#### [What is expected]
Search the records for the word "Open" and report each line that has it.

(Collection entries)
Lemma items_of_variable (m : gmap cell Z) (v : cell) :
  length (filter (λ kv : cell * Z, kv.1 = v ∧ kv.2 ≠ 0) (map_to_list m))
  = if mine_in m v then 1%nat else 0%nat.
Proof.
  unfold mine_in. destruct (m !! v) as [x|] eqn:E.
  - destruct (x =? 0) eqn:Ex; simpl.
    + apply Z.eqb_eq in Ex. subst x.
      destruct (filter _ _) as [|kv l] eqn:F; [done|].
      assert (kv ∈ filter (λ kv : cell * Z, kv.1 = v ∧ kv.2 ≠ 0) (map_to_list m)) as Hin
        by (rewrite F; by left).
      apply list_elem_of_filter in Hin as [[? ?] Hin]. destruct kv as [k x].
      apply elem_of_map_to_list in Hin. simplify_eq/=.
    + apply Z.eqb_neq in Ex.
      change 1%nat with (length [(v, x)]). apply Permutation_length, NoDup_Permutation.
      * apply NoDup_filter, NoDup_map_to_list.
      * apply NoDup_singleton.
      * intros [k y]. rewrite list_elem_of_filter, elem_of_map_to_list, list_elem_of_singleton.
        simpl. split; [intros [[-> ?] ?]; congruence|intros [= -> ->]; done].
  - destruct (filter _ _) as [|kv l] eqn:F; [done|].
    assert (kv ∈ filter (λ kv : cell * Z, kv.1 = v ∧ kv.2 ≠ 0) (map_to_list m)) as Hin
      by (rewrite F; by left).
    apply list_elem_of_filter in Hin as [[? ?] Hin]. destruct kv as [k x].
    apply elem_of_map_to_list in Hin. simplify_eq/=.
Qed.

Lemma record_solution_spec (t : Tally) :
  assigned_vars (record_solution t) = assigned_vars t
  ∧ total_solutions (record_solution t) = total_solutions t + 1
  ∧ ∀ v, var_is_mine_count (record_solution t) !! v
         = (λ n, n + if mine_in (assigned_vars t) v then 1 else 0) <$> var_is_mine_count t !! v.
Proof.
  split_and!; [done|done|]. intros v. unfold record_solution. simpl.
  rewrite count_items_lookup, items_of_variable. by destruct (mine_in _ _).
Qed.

==

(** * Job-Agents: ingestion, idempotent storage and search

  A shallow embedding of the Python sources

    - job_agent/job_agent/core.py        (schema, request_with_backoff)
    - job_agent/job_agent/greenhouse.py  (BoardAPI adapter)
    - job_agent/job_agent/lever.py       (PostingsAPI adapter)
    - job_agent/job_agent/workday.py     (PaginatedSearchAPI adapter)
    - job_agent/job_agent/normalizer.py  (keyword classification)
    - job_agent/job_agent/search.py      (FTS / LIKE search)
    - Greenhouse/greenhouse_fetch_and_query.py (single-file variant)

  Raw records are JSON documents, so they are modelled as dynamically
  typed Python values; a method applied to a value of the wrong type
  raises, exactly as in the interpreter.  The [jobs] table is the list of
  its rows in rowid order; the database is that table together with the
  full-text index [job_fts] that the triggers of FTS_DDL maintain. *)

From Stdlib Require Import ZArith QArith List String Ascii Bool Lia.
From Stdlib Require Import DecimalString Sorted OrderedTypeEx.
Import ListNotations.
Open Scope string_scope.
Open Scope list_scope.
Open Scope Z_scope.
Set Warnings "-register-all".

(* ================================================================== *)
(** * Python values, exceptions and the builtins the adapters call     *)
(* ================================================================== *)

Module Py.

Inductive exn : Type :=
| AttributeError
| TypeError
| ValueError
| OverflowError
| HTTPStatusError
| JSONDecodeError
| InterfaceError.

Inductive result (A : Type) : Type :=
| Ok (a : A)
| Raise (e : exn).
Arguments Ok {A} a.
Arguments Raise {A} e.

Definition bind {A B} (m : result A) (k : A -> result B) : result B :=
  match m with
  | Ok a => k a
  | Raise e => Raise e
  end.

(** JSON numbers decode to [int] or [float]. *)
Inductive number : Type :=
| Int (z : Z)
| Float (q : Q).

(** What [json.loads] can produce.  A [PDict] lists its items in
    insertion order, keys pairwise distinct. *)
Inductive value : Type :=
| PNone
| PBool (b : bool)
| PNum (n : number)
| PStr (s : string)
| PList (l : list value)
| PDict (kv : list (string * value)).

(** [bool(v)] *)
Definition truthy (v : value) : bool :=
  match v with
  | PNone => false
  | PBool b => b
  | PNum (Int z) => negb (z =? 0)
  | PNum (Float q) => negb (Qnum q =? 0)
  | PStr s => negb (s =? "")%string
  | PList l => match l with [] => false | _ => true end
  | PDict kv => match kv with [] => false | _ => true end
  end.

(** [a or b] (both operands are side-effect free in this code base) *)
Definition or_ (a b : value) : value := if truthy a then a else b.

#### [Exercise response]
Open Scope string_scope.
Open Scope list_scope.
Open Scope Z_scope.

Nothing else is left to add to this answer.